THE DATA section start

Definition interleaved : option (list bytes * list bytes) :=
  let s := fresh_server WalCommit.SyncNone 0 0 in
  let '(s, e1) := append_wal (at_time io_fine 1 0) (rec_of 1 [Byte.x61]) s in
  let '(s, e2) := append_wal (at_time io_fine 2 0) (rec_of 2 [Byte.x62]) s in
  '(r2, b) ← PublishToPartition "orders" 0 2 [Byte.x62] (bus s);
  '(r1, b) ← PublishToPartition "orders" 0 1 [Byte.x61] b;
  w ← wal s;
  let file := WalCommit.file (WalCommit.Close w WalCommit.WriteAll [] None None).1 in
  '(rb, _) ← Wal.ReplayWithOptions (Wal.Contents file) Wal.DefaultReplayOptions (restore 3) (Some New);
  b' ← rb;
  '(live, _) ← Bus.Fetch "orders" 0 10 b;
  '(restored, _) ← Bus.Fetch "orders" 0 10 b';
  Some (map m_Payload live, map m_Payload restored).

(** Concurrent publishes may change places over a restart: when the append of
    a second request to the log comes after, but its publish to the broker before
    the first one's, consumers see the second message at the lower offset, and
    after a clean restart at the higher one; a group that had committed past the
    second skips the first. *)
Theorem concurrent_publishes_reorder :
  interleaved = Some ([[Byte.x62]; [Byte.x61]], [[Byte.x61]; [Byte.x62]]).
Proof. vm_compute. reflexivity. Qed.

(** ** Session replay over Fetch *)

Definition matches (f : SessionFilter) (m : Message) : Prop := sessionFilterMatches (m_Payload m) f = true.

#[global] Instance matches_dec f m : Decision (matches f m).
Proof. unfold matches. apply _. Defined.

(** A page adds its matches up to [maxCount]; one that does not reach it was looked at as a
    whole. *)
Lemma scan_page_spec f pt mx ms : forall out sc out' sc',
  zlen out < mx -> scan_page f pt mx ms out sc = (out', sc') ->
  sc < sc' + (if decide (ms = []) then 1 else 0) /\
  out' = take (Z.to_nat mx) (out ++ map (consume_message pt) (filter (matches f) ms)) /\
  (zlen out' < mx -> sc' = sc + zlen ms).
Proof.
  induction ms as [|m ms IH]; intros out sc out' sc' Hlt E; cbn [scan_page] in E.
  { simplify_eq. rewrite decide_True by done. split_and!; [lia| |cbn; lia].
    rewrite filter_nil, app_nil_r, take_ge by lia. done. }
  rewrite decide_False by done. rewrite filter_cons. cbn [length].
  destruct (decide (matches f m)) as [EM|EM]; unfold matches in EM; [|apply not_true_is_false in EM]; rewrite EM in E.
  - rewrite length_app in E. cbn [length] in E. cbn [map].
    destruct (mx <=? Z.of_nat (length out + 1)) eqn:El; go_bool.
    + simplify_eq. rewrite length_app. cbn [length]. split_and!; [lia| |lia].
      pose proof (take_app_length' (out ++ [consume_message pt m])
        (map (consume_message pt) (filter (matches f) ms)) (Z.to_nat mx)) as HT.
      rewrite <- app_assoc in HT. symmetry. apply HT. rewrite length_app. cbn. lia.
    + apply IH in E as (H1 & H2 & H3); [|rewrite length_app; cbn; lia]. rewrite <- app_assoc in H2.
      split_and!; [destruct (decide (ms = [])); lia|done|intros Hl; rewrite H3 by done; lia].
  - apply IH in E as (H1 & H2 & H3); [|done].
    split_and!; [destruct (decide (ms = [])); lia|done|intros Hl; rewrite H3 by done; lia].
Qed.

THE DATA section end

**DESCRIPTION OF THE TASK:** Copy out only the lines above from the one with "sc < sc' + (if" to the one with "split_and!; [lia| |lia].", inclusive, exactly as they stand.

**WORKED SOLUTION:**
  sc < sc' + (if decide (ms = []) then 1 else 0) /\
  out' = take (Z.to_nat mx) (out ++ map (consume_message pt) (filter (matches f) ms)) /\
  (zlen out' < mx -> sc' = sc + zlen ms).
Proof.
  induction ms as [|m ms IH]; intros out sc out' sc' Hlt E; cbn [scan_page] in E.
  { simplify_eq. rewrite decide_True by done. split_and!; [lia| |cbn; lia].
    rewrite filter_nil, app_nil_r, take_ge by lia. done. }
  rewrite decide_False by done. rewrite filter_cons. cbn [length].
  destruct (decide (matches f m)) as [EM|EM]; unfold matches in EM; [|apply not_true_is_false in EM]; rewrite EM in E.
  - rewrite length_app in E. cbn [length] in E. cbn [map].
    destruct (mx <=? Z.of_nat (length out + 1)) eqn:El; go_bool.
    + simplify_eq. rewrite length_app. cbn [length]. split_and!; [lia| |lia].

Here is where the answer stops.